TRY IT: Below are the records. Retype exactly the lines between the lines holding "output) (oo_serialization row) serializer" and "r' = r ∨ r' = r <| ws_executor_id", inclusive.

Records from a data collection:

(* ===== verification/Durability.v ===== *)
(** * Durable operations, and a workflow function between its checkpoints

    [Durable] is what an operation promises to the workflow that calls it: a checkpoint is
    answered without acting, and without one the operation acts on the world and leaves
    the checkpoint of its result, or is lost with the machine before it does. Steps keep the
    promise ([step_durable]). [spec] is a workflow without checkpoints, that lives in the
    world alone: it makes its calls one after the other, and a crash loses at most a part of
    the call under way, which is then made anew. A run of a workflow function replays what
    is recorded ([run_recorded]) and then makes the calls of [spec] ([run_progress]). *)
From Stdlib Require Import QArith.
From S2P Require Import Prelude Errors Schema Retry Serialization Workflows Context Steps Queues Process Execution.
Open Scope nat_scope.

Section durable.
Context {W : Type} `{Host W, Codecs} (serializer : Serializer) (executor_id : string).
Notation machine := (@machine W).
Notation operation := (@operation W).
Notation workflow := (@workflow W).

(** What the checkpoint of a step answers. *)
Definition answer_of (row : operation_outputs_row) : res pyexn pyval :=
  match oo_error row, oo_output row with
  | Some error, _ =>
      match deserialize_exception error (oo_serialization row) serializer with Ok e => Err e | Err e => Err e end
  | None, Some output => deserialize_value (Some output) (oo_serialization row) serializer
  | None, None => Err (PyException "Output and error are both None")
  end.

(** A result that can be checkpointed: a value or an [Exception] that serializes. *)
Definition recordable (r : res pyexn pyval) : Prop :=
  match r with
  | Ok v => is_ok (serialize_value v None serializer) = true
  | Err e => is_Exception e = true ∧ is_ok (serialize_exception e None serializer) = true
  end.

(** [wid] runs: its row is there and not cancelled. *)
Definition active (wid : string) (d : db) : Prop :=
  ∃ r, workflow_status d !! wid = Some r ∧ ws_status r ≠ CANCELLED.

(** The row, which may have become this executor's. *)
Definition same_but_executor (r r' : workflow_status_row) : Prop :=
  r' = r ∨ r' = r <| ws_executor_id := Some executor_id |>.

...

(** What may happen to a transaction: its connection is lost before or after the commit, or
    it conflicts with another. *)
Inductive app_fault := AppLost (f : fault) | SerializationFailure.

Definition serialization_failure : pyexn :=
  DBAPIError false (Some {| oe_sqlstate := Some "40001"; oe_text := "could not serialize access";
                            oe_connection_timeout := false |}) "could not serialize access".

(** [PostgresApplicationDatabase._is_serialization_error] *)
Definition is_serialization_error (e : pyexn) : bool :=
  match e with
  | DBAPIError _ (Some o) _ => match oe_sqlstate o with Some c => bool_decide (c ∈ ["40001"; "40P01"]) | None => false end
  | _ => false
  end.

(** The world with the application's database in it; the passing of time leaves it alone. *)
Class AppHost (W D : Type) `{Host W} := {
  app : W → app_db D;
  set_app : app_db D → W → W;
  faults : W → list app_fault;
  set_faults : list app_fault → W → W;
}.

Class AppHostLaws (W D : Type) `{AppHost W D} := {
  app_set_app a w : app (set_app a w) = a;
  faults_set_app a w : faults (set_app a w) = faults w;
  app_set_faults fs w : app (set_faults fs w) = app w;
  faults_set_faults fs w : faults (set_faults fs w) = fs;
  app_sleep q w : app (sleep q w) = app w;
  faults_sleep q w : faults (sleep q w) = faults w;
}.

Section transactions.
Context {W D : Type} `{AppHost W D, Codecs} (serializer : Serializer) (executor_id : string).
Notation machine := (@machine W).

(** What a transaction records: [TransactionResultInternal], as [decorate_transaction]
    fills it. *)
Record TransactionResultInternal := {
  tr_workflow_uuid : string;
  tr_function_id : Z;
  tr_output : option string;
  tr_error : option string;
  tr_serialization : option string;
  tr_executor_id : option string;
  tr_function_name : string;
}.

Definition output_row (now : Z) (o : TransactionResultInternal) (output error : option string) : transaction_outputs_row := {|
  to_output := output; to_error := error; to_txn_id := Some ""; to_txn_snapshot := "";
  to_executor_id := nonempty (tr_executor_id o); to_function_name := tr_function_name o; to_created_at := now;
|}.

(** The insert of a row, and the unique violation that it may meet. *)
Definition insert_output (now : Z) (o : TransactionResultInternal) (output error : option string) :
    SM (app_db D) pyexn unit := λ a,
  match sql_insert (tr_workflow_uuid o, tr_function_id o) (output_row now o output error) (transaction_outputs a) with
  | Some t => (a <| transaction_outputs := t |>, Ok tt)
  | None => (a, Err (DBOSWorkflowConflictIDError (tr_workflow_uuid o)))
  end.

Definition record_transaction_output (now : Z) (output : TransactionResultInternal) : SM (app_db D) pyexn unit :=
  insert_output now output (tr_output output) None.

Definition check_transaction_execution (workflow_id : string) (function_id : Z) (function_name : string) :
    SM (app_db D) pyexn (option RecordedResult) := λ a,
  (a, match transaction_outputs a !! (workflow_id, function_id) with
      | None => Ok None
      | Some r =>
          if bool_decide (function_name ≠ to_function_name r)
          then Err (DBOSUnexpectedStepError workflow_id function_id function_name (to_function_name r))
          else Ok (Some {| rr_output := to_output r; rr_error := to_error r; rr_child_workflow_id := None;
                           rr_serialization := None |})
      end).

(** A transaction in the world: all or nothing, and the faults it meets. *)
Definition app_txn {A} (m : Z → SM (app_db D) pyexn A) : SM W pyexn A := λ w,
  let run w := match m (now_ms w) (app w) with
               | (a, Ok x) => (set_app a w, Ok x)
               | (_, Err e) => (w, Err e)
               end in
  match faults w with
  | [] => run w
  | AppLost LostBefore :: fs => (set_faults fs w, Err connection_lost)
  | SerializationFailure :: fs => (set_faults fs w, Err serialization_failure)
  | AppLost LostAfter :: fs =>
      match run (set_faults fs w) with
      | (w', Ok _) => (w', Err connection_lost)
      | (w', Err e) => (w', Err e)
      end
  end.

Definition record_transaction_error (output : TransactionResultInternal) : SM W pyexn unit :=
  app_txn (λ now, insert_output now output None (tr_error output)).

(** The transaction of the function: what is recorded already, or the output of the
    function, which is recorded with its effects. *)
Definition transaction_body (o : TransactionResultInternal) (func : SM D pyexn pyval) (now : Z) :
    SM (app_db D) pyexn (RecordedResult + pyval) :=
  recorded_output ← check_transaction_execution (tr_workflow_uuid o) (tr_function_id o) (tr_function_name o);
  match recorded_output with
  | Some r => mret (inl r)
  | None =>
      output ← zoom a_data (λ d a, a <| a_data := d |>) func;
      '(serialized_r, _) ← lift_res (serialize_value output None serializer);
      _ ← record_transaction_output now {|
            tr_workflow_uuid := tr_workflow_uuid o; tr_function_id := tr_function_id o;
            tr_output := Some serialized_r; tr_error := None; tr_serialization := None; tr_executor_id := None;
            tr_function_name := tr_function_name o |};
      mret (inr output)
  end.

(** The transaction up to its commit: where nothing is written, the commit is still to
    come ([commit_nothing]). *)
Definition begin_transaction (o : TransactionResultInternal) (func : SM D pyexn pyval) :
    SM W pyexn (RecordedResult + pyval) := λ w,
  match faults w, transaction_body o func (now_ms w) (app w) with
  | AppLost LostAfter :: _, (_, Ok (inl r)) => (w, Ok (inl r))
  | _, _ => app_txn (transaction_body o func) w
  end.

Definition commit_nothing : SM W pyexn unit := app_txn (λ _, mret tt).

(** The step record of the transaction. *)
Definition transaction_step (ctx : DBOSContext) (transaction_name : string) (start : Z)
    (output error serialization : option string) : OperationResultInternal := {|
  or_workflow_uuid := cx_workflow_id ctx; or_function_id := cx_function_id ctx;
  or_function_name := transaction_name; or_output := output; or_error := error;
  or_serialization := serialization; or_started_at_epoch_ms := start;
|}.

---

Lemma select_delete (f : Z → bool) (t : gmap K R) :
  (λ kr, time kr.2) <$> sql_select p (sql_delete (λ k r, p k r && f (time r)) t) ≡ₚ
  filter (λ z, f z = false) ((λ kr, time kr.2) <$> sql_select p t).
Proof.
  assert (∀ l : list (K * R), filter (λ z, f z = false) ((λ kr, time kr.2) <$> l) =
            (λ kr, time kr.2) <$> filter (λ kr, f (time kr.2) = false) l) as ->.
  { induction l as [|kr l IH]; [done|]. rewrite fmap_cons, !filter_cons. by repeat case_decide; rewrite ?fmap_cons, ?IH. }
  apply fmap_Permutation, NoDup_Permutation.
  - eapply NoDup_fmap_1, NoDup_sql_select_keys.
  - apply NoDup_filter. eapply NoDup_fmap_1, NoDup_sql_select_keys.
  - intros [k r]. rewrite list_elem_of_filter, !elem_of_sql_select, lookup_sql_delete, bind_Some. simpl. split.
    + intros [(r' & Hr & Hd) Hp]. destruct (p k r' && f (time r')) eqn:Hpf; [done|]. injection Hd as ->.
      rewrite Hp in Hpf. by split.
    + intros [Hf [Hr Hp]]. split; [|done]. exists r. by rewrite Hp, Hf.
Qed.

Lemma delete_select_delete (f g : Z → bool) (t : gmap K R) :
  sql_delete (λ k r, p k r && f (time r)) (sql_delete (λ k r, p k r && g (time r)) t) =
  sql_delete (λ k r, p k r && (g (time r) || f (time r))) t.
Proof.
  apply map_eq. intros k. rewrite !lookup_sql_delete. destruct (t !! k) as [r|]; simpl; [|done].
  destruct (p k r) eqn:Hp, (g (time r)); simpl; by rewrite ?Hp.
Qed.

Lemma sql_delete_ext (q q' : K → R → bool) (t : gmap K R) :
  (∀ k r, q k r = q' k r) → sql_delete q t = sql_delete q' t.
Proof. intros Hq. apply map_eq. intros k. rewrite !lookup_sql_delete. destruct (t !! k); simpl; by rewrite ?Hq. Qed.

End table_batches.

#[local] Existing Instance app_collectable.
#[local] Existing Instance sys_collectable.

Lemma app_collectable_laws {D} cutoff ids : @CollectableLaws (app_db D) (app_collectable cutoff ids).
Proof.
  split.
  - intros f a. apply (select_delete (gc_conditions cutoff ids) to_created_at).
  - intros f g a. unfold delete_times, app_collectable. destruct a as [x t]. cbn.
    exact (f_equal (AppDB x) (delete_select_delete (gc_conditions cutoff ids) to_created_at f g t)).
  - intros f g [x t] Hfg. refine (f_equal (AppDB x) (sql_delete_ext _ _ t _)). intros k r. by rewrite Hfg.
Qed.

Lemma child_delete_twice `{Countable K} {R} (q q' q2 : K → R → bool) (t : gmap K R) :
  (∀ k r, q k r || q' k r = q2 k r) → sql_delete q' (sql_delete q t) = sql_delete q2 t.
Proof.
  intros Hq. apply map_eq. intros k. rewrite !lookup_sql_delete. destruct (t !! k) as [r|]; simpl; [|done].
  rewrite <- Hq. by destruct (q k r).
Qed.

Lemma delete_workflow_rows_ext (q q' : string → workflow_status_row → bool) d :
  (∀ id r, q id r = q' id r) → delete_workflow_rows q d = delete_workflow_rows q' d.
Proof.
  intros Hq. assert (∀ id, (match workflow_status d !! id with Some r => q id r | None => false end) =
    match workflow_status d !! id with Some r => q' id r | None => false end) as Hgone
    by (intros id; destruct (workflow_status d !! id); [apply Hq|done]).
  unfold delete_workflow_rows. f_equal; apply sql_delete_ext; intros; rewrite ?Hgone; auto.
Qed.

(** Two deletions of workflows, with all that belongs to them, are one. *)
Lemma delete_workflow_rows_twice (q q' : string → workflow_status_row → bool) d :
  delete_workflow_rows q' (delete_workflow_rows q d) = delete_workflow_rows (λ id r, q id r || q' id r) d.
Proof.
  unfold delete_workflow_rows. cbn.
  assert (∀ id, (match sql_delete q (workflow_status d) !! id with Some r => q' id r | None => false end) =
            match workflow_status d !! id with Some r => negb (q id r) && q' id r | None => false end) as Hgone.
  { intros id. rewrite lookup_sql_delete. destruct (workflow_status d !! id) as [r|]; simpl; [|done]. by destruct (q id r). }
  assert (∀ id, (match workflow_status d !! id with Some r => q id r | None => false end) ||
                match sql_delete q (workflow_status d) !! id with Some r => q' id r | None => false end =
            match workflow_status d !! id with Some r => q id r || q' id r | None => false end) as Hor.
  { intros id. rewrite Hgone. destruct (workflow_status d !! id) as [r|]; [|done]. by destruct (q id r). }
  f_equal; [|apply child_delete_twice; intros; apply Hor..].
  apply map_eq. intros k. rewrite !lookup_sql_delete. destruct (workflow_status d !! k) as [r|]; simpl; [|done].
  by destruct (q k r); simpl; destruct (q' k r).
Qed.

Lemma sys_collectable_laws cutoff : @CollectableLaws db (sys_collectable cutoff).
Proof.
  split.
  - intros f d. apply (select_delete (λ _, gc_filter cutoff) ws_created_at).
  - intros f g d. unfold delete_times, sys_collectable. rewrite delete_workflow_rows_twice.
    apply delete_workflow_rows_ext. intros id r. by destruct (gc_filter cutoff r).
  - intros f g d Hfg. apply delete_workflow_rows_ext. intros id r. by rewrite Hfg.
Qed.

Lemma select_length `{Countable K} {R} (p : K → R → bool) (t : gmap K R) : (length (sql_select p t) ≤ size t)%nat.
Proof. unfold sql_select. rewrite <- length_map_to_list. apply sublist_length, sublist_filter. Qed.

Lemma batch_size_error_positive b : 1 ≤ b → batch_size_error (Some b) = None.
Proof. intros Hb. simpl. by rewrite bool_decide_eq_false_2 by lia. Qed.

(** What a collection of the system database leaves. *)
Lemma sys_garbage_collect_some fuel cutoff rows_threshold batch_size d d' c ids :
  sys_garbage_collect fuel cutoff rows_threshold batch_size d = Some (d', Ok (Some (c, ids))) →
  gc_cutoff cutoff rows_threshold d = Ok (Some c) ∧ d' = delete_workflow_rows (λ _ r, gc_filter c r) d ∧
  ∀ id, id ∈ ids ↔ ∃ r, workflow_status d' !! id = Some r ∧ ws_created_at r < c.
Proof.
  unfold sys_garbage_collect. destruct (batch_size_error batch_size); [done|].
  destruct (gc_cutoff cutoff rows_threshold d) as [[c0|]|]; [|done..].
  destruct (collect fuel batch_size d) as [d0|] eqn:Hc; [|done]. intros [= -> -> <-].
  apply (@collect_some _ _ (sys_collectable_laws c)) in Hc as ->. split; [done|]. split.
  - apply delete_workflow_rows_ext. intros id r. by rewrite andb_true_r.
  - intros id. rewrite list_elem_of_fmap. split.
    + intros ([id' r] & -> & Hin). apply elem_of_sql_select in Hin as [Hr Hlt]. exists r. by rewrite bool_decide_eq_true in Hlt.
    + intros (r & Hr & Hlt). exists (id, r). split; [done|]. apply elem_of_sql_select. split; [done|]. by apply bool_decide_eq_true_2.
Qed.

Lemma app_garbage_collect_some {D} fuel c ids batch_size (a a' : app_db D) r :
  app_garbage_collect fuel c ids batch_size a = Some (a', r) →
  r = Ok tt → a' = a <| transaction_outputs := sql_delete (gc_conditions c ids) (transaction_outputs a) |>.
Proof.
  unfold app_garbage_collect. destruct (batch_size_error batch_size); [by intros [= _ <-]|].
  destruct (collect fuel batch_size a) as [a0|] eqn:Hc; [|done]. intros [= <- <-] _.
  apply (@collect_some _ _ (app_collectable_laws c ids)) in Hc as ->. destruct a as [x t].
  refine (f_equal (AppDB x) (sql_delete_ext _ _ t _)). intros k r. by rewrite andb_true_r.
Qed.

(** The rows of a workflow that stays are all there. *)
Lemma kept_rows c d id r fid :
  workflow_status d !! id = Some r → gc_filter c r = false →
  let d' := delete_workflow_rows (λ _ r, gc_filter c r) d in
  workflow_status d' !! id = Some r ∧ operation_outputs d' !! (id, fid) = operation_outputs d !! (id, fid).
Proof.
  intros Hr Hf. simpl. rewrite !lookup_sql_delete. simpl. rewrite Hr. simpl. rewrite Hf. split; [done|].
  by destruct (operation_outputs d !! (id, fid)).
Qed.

RESULT OF THIS EXERCISE:
  | None, Some output => deserialize_value (Some output) (oo_serialization row) serializer
  | None, None => Err (PyException "Output and error are both None")
  end.

(** A result that can be checkpointed: a value or an [Exception] that serializes. *)
Definition recordable (r : res pyexn pyval) : Prop :=
  match r with
  | Ok v => is_ok (serialize_value v None serializer) = true
  | Err e => is_Exception e = true ∧ is_ok (serialize_exception e None serializer) = true
  end.

(** [wid] runs: its row is there and not cancelled. *)
Definition active (wid : string) (d : db) : Prop :=
  ∃ r, workflow_status d !! wid = Some r ∧ ws_status r ≠ CANCELLED.

(** The row, which may have become this executor's. *)
Definition same_but_executor (r r' : workflow_status_row) : Prop :=
  r' = r ∨ r' = r <| ws_executor_id := Some executor_id |>.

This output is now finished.